BEGIN Provided records
(* ===== verification/JournalExample.v ===== *)
(** A concrete 24-block image with a 6-block ring, and a one-block transaction
    on it. The journal theorems are instantiated here. *)
From S2P Require Import Prelude Codec Crc32c OndiskFormat OndiskFormatProofs OndiskJournal OndiskJournalProofs.
From S2P Require Import RingReservation Disk JournalStore JournalImage CrashLogic JournalStates TransactionImages.
From S2P Require Import TransactionProofs.
Open Scope Z_scope.

Definition from_ok {E A} (d : A) (r : result E A) : A := match r with Ok a => a | Err _ => d end.

Definition no_superblock : Superblock :=
  mkSuperblock 0 0 0 (mkRegion 0 0) (mkRegion 0 0) (mkRegion 0 0) (mkRegion 0 0) (mkRegion 0 0)
    0 0 0 [] 0.
Definition sb0 : Superblock := Eval vm_compute in from_ok no_superblock (BuildSuperblockLayout 24 16 8).
Definition control0 : JournalControl := mkControl 6 (zeros 16) 0 0 0 0 0 1 0 0 0 0.
Definition control0_block : bytes := fst (from_ok ([], 0) (EncodeControl control0)).
Definition current0 : JournalControl :=
  with_checksum control0 (snd (from_ok ([], 0) (EncodeControl control0))).

Definition img0 : image :=
  <[0 := from_ok [] (EncodeSuperblock sb0)]>
  (<[4 := control0_block]>
  (<[5 := control0_block]>
   (list_to_map (map (fun i => (Z.of_nat i, zero_block)) (seq 0 24))))).
Definition size0 : Z := 24 * kBlockSize.
Definition env0 (d : image) (script : list sysret) : env := mkEnv d size0 script [].

Definition filled (z : Z) : bytes := z :: zeros (BlockLen - 1).
Definition before0 : image := {[ 14 := zero_block; 3 := zero_block ]}.
Definition ordered0 : image := {[ 14 := filled 7 ]}.
Definition meta0 : image := {[ 3 := filled 9 ]}.

(** ** An executable check of [ready] *)
Definition bytes_okb (b : bytes) : bool := forallb (fun x => (0 <=? x) && (x <? 256)) b.
Definition block_wfb (b : bytes) : bool := bool_decide (length b = BlockLen) && bytes_okb b.

Definition blocks_okb (total : Z) (d : image) : bool :=
  forallb (fun i => match d !! Z.of_nat i with Some b => block_wfb b | None => false end)
    (seq 0 (Z.to_nat total)).

(** No ring block is a COMMIT record. *)
Definition ring_emptyb (sb : Superblock) (d : image) : bool :=
  forallb (fun i => negb (is_ok (DecodeCommit (ring_at sb d (Z.of_nat i)))))
    (seq 0 (Z.to_nat (ring_size sb))).

Lemma bytes_okb_ok b : bytes_okb b = true -> bytes_ok b.
Proof.
  unfold bytes_okb. rewrite forallb_forall. intros H. apply Forall_forall. intros x Hx%list_elem_of_In.
  specialize (H x Hx). bool_to_prop. word.
Qed.

Lemma block_wfb_ok b : block_wfb b = true -> block_wf b.
Proof.
  unfold block_wfb. intros [H1%bool_decide_eq_true_1 H2]%andb_prop. split; [done|].
  by apply bytes_okb_ok.
Qed.

Lemma ready_check sb size d v c b :
  d !! 0 = Some b -> DecodeSuperblock b = Ok sb -> block_wfb b = true ->
  Z.land (sb_feature_incompat sb) (Z.lnot kSupportedFeatureIncompat) = 0 ->
  size = total_blocks sb * kBlockSize -> blocks_okb (total_blocks sb) d = true ->
  selected sb d = Ok (v, c) -> ring_emptyb sb d = true -> ready sb size d v c.
Proof.
  intros H0 Hd Hb Hf Hz Hw Hs Hr. constructor; [|done|].
  - apply block_wfb_ok in Hb.
    destruct (SuperblockCodec.superblock_encode_decode b sb Hb Hd) as [Hty Hv%SuperblockCodec.encode_validated].
    constructor; [by exists b|by apply validated_geometry|done|done|].
    intros blk Hblk. unfold blocks_okb in Hw. rewrite forallb_forall in Hw.
    specialize (Hw (Z.to_nat blk)). rewrite in_seq, Z2Nat.id in Hw by lia.
    specialize (Hw ltac:(lia)). destruct (d !! blk) as [b'|]; [|done].
    exists b'. split; [done|]. by apply block_wfb_ok.
  - intros i cm Hi E. unfold ring_emptyb in Hr. rewrite forallb_forall in Hr.
    specialize (Hr (Z.to_nat i)). rewrite in_seq, Z2Nat.id in Hr by lia.
    specialize (Hr ltac:(lia)). by rewrite E in Hr.
Qed.

Lemma example_ready : ready sb0 size0 img0 current0 kA.
Proof.
  apply (ready_check _ _ _ _ _ (from_ok [] (EncodeSuperblock sb0))); vm_compute; reflexivity.
Qed.

Lemma filled_wf z : u8 z -> block_wf (filled z).
Proof.
  intros Hz. split; [vm_compute; reflexivity|].
  constructor; [exact Hz|apply bytes_ok_zeros].
Qed.

Lemma example_typed : blocks_typed ordered0 /\ blocks_typed meta0.
Proof.
  split; apply map_Forall_singleton; (split; [vm_compute; split; congruence|]);
    apply filled_wf; vm_compute; split; congruence.
Qed.

Lemma example_plain : map_Forall (fun _ b => is_ok (DecodeCommit b) = false) meta0.
Proof. apply map_Forall_singleton. vm_compute. reflexivity. Qed.

Lemma example_keys : map_Forall (fun k (_ : bytes) => u32 k) before0.
Proof.
  apply map_Forall_insert_2; [vm_compute; split; congruence|].
  apply map_Forall_singleton. vm_compute; split; congruence.
Qed.

Lemma example_valid :
  valid_transaction sb0 img0 current0 before0 ordered0 meta0 24 (zeros 16).
Proof.
  constructor; try (vm_compute; reflexivity).
  - intros H. apply (f_equal (fun m : image => m !! 3)) in H. discriminate H.
  - apply map_Forall_singleton. split; vm_compute; reflexivity.
  - apply map_Forall_singleton. vm_compute; reflexivity.
  - apply map_Forall_insert_2; [vm_compute; reflexivity|].
    apply map_Forall_singleton. vm_compute; reflexivity.
  - split; vm_compute; [lia|congruence].
Qed.
(** C4. Crash atomicity. Whatever the system calls answer during a transaction
    on a clean image, wherever a crash cuts it off, and however often recovery
    is itself cut off by a crash, the next undisturbed start-up succeeds and
    leaves a clean image whose home blocks are those before the transaction
    (apart from the newly written data blocks) or exactly those after it; the
    former only if the crash precedes the COMMIT stage report, the latter only
    if the control was exposed. *)
Theorem transaction_crash_atomic sb size d v c before ordered meta total uuid writable e p x y :
  ready sb size d v c -> used_blocks v = 0 ->
  map_Forall (fun k _ => u32 k) before -> blocks_typed ordered -> blocks_typed meta ->
  map_Forall (fun _ b => is_ok (DecodeCommit b) = false) meta ->
  disk e = d -> st_size e = size -> trace e = [] ->
  p `prefix_of` trace (ExecuteJournalTransaction writable before ordered meta total uuid e).1 ->
  crash_image sb (durability_of d p) x -> interrupted_recovery sb size x y ->
  exists e' action, StartupRecovery (fresh_start size y) = (e', Ok action) /\
    clean_image sb size (disk e') /\
    ((old_state sb d ordered (disk e') /\ EStage kCommit ∉ p) \/
     (new_state sb d ordered meta (disk e') /\ EStage kControlExposure ∈ p)).
Proof.
  intros Hr Hu Hk Hto Htm Hpl Hd Hz Ht Hp Hx Hy.
  pose proof (execute_outcome sb size d v c Hr Hu before ordered meta total uuid writable Hk Hto Htm
    Hpl e Hd Hz Ht) as H.
  destruct (ExecuteJournalTransaction _ _ _ _ _ _ e) as [e1 [r fc]]. destruct H as (Hs & _).
  destruct (Hs p x Hp Hx) as (T & HT & Hor).
  destruct (startup_settles sb size y T) as (e2 & a & E & Hset); [by eapply interrupted_recoverable|].
  exists e2, a. split; [done|]. destruct Hor as [[Ho Hn]|[Hn Hin]].
  - destruct (settled_old _ _ _ _ _ _ Hset Ho). split; [done|]. left. split; [done|].
    intros Hc. by apply Hn, stages_complete.
  - destruct (settled_new _ _ _ _ _ _ _ Hset Hn). split; [done|]. right. split; [done|].
    by eapply stages_in.
Qed.
(* ===== verification/DurableStages.v ===== *)
(** Durable-stage reports and the crash failpoints built on them
    (src/journal/durable_stage_failpoint.cpp): which stages a transaction
    reports, in which order, and that a report is made only when everything
    written before it is durable, on any image and under any system-call
    behaviour. *)
From Stdlib Require Import String.
From S2P Require Import Prelude OndiskFormat OndiskJournal RingReservation Disk JournalStore JournalImage CrashLogic.
From S2P Require Import JournalExample JournalTheorems.
Open Scope Z_scope.

(** * The failpoint *)
Definition DurableStageName (stage : DurableStage) : string :=
  match stage with
  | kOrderedData => "ordered-data"
  | kJournalBody => "journal-body"
  | kControlExposure => "control-exposure"
  | kCommit => "commit"
  | kHomeBlocks => "home-blocks"
  | kCheckpoint => "checkpoint"
  end.

Definition all_stages : list DurableStage :=
  [kOrderedData; kJournalBody; kControlExposure; kCommit; kHomeBlocks; kCheckpoint].

Definition ParseDurableStage (value : string) : option DurableStage :=
  find (fun stage => String.eqb value (DurableStageName stage)) all_stages.

(** What [ProcessCrashObserver] makes of a run: the process exits with code 200
    inside the first report of the target stage. *)
Fixpoint ProcessCrashObserver (target : DurableStage) (t : list event) : list event * option Z :=
  match t with
  | [] => ([], None)
  | EStage s :: rest =>
      if bool_decide (s = target) then ([EStage s], Some 200)
      else let '(seen, code) := ProcessCrashObserver target rest in (EStage s :: seen, code)
  | ev :: rest =>
      let '(seen, code) := ProcessCrashObserver target rest in (ev :: seen, code)
  end.

(** * Traces in which reports follow a completed sync *)
Fixpoint stages_in_trace (t : list event) : list DurableStage :=
  match t with
  | [] => []
  | EStage s :: rest => s :: stages_in_trace rest
  | _ :: rest => stages_in_trace rest
  end.

Definition no_partial (t : list event) : Prop := Forall (fun ev => forall b, ev <> EPartial b) t.

Definition disciplined (t : list event) : Prop :=
  forall p s q, t = p ++ EStage s :: q -> last p = Some ESync /\ no_partial p.

Lemma stages_in_app t u : stages_in_trace (t ++ u) = stages_in_trace t ++ stages_in_trace u.
Proof. induction t as [|[] t IH]; cbn; [done|done..|]. by rewrite IH. Qed.

Lemma disciplined_app t u : disciplined t -> no_partial t -> disciplined u -> disciplined (t ++ u).
Proof.
  intros Ht Hp Hu p s q E. apply app_eq_inv in E as [(k & -> & E)|(k & -> & E)].
  - destruct k as [|ev k]; cbn in E.
    + destruct (Hu [] s q (eq_sym E)) as [H _]. done.
    + injection E as <- ->. apply (Ht _ _ _ eq_refl).
  - destruct (Hu _ _ _ E) as [H1 H2]. split.
    + rewrite last_app. by rewrite H1.
    + by apply Forall_app.
Qed.

Lemma disciplined_quiet t : stages_in_trace t = [] -> disciplined t.
Proof. intros H p s q ->. rewrite stages_in_app in H. by destruct (stages_in_trace p). Qed.

Lemma disciplined_report t s : disciplined t -> no_partial t -> last t = Some ESync ->
  disciplined (t ++ [EStage s]).
Proof.
  intros Ht Hp Hl p s' q E. apply app_eq_inv in E as [(k & -> & E)|(k & -> & E)].
  - destruct k as [|ev k]; cbn in E; [by rewrite app_nil_r in *|].
    injection E as <- ->. apply (Ht _ _ _ eq_refl).
  - destruct k as [|ev k]; [by rewrite app_nil_r|]. by destruct k.
Qed.

(** Nothing is pending right after a sync, if no write failed. *)
Lemma no_partial_pending d t : no_partial t ->
  Forall (fun w => is_Some w.2) (pending (durability_of d t)).
Proof.
  induction t as [|ev t IH] using rev_ind; [constructor|].
  intros [Ht Hev]%Forall_app. rewrite durability_snoc. apply Forall_cons in Hev as [Hev _].
  destruct ev; cbn [settle pending]; try by apply IH.
  - apply Forall_app. split; [by apply IH|]. by repeat constructor.
  - by destruct (Hev block).
  - specialize (IH Ht). induction IH as [|w l [b Hw] _ IHl]; [constructor|].
    rewrite filter_cons_False; [done|]. by rewrite Hw.
Qed.

Lemma synced_pending d t : last t = Some ESync -> no_partial t -> pending (durability_of d t) = [].
Proof.
  intros Hl. destruct t as [|ev t _] using rev_ind; [done|]. rewrite last_snoc in Hl. injection Hl as ->.
  intros [Ht _]%Forall_app. rewrite durability_snoc. cbn [settle pending].
  pose proof (no_partial_pending d t Ht) as H. clear -H.
  induction H as [|w l [b Hw] _ IH]; [done|]. rewrite filter_cons_False; [done|]. by rewrite Hw.
Qed.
END Provided records
> About this task:
Restate word for word the entries above from the line with "intros Ht Hp Hu" through the line with "induction t as [|ev", inclusive, leaving out everything else.

> Task response:
  intros Ht Hp Hu p s q E. apply app_eq_inv in E as [(k & -> & E)|(k & -> & E)].
  - destruct k as [|ev k]; cbn in E.
    + destruct (Hu [] s q (eq_sym E)) as [H _]. done.
    + injection E as <- ->. apply (Ht _ _ _ eq_refl).
  - destruct (Hu _ _ _ E) as [H1 H2]. split.
    + rewrite last_app. by rewrite H1.
    + by apply Forall_app.
Qed.

Lemma disciplined_quiet t : stages_in_trace t = [] -> disciplined t.
Proof. intros H p s q ->. rewrite stages_in_app in H. by destruct (stages_in_trace p). Qed.

Lemma disciplined_report t s : disciplined t -> no_partial t -> last t = Some ESync ->
  disciplined (t ++ [EStage s]).
Proof.
  intros Ht Hp Hl p s' q E. apply app_eq_inv in E as [(k & -> & E)|(k & -> & E)].
  - destruct k as [|ev k]; cbn in E; [by rewrite app_nil_r in *|].
    injection E as <- ->. apply (Ht _ _ _ eq_refl).
  - destruct k as [|ev k]; [by rewrite app_nil_r|]. by destruct k.
Qed.

(** Nothing is pending right after a sync, if no write failed. *)
Lemma no_partial_pending d t : no_partial t ->
  Forall (fun w => is_Some w.2) (pending (durability_of d t)).
Proof.
  induction t as [|ev t IH] using rev_ind; [constructor|].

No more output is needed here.